> _Requirement_
Among the entries below, how many lines have the string "about" in them? Only the number should be given.

━━━━━ Task material ━━━━━

(** The tab taken out of one bar and put in another. *)
Lemma move_tab_change m source ts t moving dest index :
  model_wf m -> tabs_of m source = Some ts -> tabs_tabs ts !! t = Some moving -> valid m dest ->
  exists m1 m2 ts1 ts2,
    alter_tabs m source (fun ts => Some (set_tabs ts (delete t (tabs_tabs ts)))) = Some m1 /\
    tabs_of m1 dest = Some ts1 /\
    alter_tabs m1 dest (insert_tab index moving) = Some m2 /\ kept m m2 /\
    tabs_of m2 dest = Some ts2 /\ moving ∈ tabs_tabs ts2.
Proof.
  intros [Hwf Hnd] Hts Ht Hv. set (ts' := set_tabs ts (delete t (tabs_tabs ts))).
  assert (tabs_panes ts ≡ₚ tab_panes moving ++ tabs_panes ts') as Hp by (by apply flat_map_delete_perm).
  assert (tab_ids ts ≡ₚ tab_id moving :: tab_ids ts') as Hi.
  { unfold tab_ids, ts'. simpl. rewrite map_delete. apply delete_Permutation. by rewrite lookup_map, Ht. }
  assert (tabs_wf ts) as Htw.
  { destruct Hwf as [_ _ _ _ _ _ Htr]. eapply Forall_lookup_1; [exact Htr|by apply tabs_of_bar]. }
  destruct (alter_tabs_wf m source (fun ts => Some (set_tabs ts (delete t (tabs_tabs ts)))) ts ts' (tab_panes moving) [])
    as (m1 & Ha1 & Ht1 & Hfr1 & Hb1 & Hp1 & Hwf1); [done|done|done| | |by apply Forall_delete|].
  { rewrite Hp, app_nil_r. solve_Permutation. }
  { rewrite Hi. by apply submseteq_cons. }
  assert (valid m1 dest) as [ts1 Hts1].
  { unfold valid. rewrite <- elem_of_holders, (frame_holders _ _ Hfr1). by apply elem_of_holders. }
  destruct (insert_tab_spec index moving ts1) as (ts2 & Hin & Hi2 & Hp2 & Hw2).
  destruct (alter_tabs_panes m1 dest (insert_tab index moving) ts1 ts2 [] (tab_panes moving) Hts1 Hin)
    as (m2 & Ha2 & Ht2 & Hfr2 & Hb2 & Hperm2).
  { rewrite Hp2, app_nil_r. solve_Permutation. }
  exists m1, m2, ts1, ts2. split_and!; try done.
  - assert (all_panes m2 ≡ₚ all_panes m) as Hall.
    { rewrite app_nil_r in Hperm2. rewrite Hperm2, Hp1, app_nil_r. done. }
    assert (same_frame m m2) as Hfr by (by eapply same_frame_trans).
    eapply (kept_step m m); [done| |done]. destruct (frame_counters _ _ Hfr) as (Hc1 & Hc2 & Hc3 & _).
    apply (ids_wf_mono m); rewrite ?Hc1, ?Hc2, ?Hc3; try done.
    + apply Permutation_submseteq.
      pose proof (alter_tabs_tab_ids m m1 source ts ts' [tab_id moving] [] Hts Hb1) as H1.
      pose proof (alter_tabs_tab_ids m1 m2 dest ts1 ts2 [] [tab_id moving] Hts1 Hb2) as H2.
      rewrite app_nil_r in H1, H2. rewrite <- (app_nil_r (all_tab_ids m2)), H2, H1; [by rewrite app_nil_r|..].
      * rewrite Hi. solve_Permutation.
      * rewrite Hi2. solve_Permutation.
    + by rewrite (frame_win_ids _ _ Hfr).
    + by rewrite (frame_ws_ids _ _ Hfr).
    + rewrite Hb2. destruct Hwf1 as [_ _ _ _ _ _ Htr1]. apply Forall_insert; [done|]. apply Hw2.
      * by apply (Forall_lookup_1 _ _ _ _ Htw Ht).
      * eapply Forall_lookup_1; [exact Htr1|by apply tabs_of_bar].
  - unfold insert_tab in Hin. apply bind_Some in Hin as (d & _ & Hsh).
    apply bind_Some in Hsh as (tb & _ & [= <-]). simpl. unfold vec_insert. set_solver.
Qed.

Lemma read_index_total args : read_index args ≠ Panic.
Proof.
  unfold read_index. destruct (get args "index"); [|done]. destruct (as_f64 v); [|done]. by destruct (_ && _).
Qed.

(** Moving a tab keeps every pane; with no empty tab about it never panics. *)
Lemma move_tab_runs args m :
  model_wf m -> runs (¬ tidy_model m) (kept m) (move_tab args) (fun _ m' => kept m m' /\ tidy_model m') m.
Proof.
  intros Hwf. pose proof (kept_refl m Hwf) as Hk. unfold move_tab. runs_step.
  apply (runs_need_tab (m0 := m)); [done|done|]. intros source t ts moving Hts Ht. runs_step.
  eapply runs_get_tab; [unfold tab_at; by rewrite Hts|]. runs_step.
  eapply runs_move_tab_holder; [done|by eexists|]. intros dest m1 Hk1 Hv1 Hsame. runs_step.
  apply runs_lift; [|done|intros E; by destruct (read_index_total args)]. intros index _. runs_step.
  pose proof (Hsame _ _ Hts) as Hts1.
  assert (forall index, exists m2 m3 ts2 ts3,
    alter_tabs m1 source (fun ts => Some (set_tabs ts (delete t (tabs_tabs ts)))) = Some m2 /\
    tabs_of m2 dest = Some ts2 /\ alter_tabs m2 dest (insert_tab index moving) = Some m3 /\ kept m1 m3 /\
    tabs_of m3 dest = Some ts3 /\ moving ∈ tabs_tabs ts3) as Hch.
  { intros i. apply move_tab_change with ts; try done. apply Hk1. }
  destruct (Hch 0%N) as (m2 & _ & ts2 & _ & Ha & Hts2 & _). eapply runs_update; [exact Ha|]. runs_step.
  eapply runs_get_tabs; [exact Hts2|]. runs_step.
  match goal with |- runs _ _ (change_tabs _ (insert_tab ?j _)) _ _ =>
    destruct (Hch j) as (m2' & m3 & ts2' & ts3 & Ha' & _ & Hb & Hk3 & Hts3 & Hin) end.
  rewrite Ha in Ha'. injection Ha' as <-. eapply runs_update; [exact Hb|]. runs_step.
  assert (kept m m3) as Hk3'.
  { destruct Hk1 as [_ Hp1]. destruct Hk3 as [Hw3 Hp3]. split; [done|]. by rewrite Hp3. }
  eapply runs_drop_empty; [exact Hk3'|]. intros m4 Hk4 Htidy ->. runs_step.
  destruct (tab_index (drop_empty m3) (tab_id moving)) as [[h t']|] eqn:Hi.
  - eapply runs_get; [exact Hi|]. cbn beta iota. destruct (tab_index_Some _ _ _ _ Hi) as (ts4 & _ & Hts4 & _). runs_step.
    eapply runs_get_tabs; [done|]. runs_step. apply runs_get_at; [by eexists|]. intros out. by runs_step.
  - unfold runs, act_get. rewrite Hi. intros Htm. pose proof (tidy_rooted_bar _ _ _ Htm Hts) as Hr.
    apply (Forall_lookup_1 _ _ _ _ Hr) in Ht. destruct (tab_index_is_Some (drop_empty m3) (tab_id moving)) as [? Hsome].
    + by eapply drop_empty_live.
    + congruence.
Qed.

(** ** window *)

(** With no empty window about, [drop_empty] keeps the windows in their order. *)
Lemma drop_empty_windows m :
  Forall (fun w => rooted_bar (win_tabs w) /\ window_kept w = true) (m_windows m) ->
  exists k, win_ids (drop_empty m) = win_ids m ++ k.
Proof.
  intros Hall. unfold drop_empty. cbv zeta. set (m1 := settle_all (free_gone m)). set (m2 := set_windows m1 _).
  destruct (foldl_adopt_prefix (m_orphans m2) (set_orphans m2 [])) as [k Hk].
  exists (map win_id k). unfold win_ids. rewrite Hk, map_app. f_equal.
  change (m_windows (set_orphans m2 [])) with (retain window_kept (m_windows m1)).
  rewrite retain_all.
  - unfold m1, settle_all, free_gone. simpl. rewrite !map_map. apply map_ext. intros w.
    destruct (win_workspace w); [|done]. by destruct (ws_index m s).
  - apply Forall_forall. intros w (w0 & -> & Hw)%list_elem_of_fmap. simpl in Hw.
    apply list_elem_of_fmap in Hw as (w1 & Hw0 & Hw). rewrite Forall_forall in Hall. destruct (Hall w1 Hw) as [Hr Hkept].
    assert (win_tabs w0 = win_tabs w1 /\ win_lead w0 = win_lead w1) as [Ht Hl].
    { rewrite Hw0. destruct (win_workspace w1); [|done]. by destruct (ws_index m s). }
    unfold window_kept in *. cbn [set_win_tabs win_tabs win_lead]. rewrite settle_bar_tabs, tidy_tabs, Ht, Hl.
    rewrite retain_all; [done|]. eapply Forall_impl; [exact Hr|]. intros tab H. by apply bool_decide_eq_true.
Qed.

Lemma alter_window_kept m0 m w win win' :
  kept m0 m -> m_windows m !! w = Some win -> win_tabs win' = win_tabs win -> win_id win' = win_id win ->
  win_lead win' = win_lead win -> kept m0 (set_windows m (<[w := win']> (m_windows m))).
Proof.
  intros Hk Hw Ht Hi Hl. destruct (alter_window_extras m w win win' Hw Ht Hi) as (Hb & Hids & Hp).
  unfold lead_panes in Hp. rewrite Hl in Hp. apply (inj (fun l => l ++ _)) in Hp.
  eapply kept_step; [done| |done]. apply (ids_wf_same m); try done. apply Hk.
Qed.

Lemma alter_workspace_kept m0 m s ws ws' :
  kept m0 m -> m_workspaces m !! s = Some ws -> ws_tabs ws' = ws_tabs ws -> ws_id ws' = ws_id ws ->
  ws_extras ws' = ws_extras ws -> kept m0 (set_workspaces m (<[s := ws']> (m_workspaces m))).
Proof.
  intros Hk Hw Ht Hi Hx. destruct (alter_workspace_extras m s ws ws' [] [] Hw Ht Hi) as (Hb & Hids & Hp).
  { by rewrite Hx. }
  rewrite !app_nil_r in Hp. eapply kept_step; [done| |done]. apply (ids_wf_same m); try done. apply Hk.
Qed.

━━━━━

> _Completed exercise_
2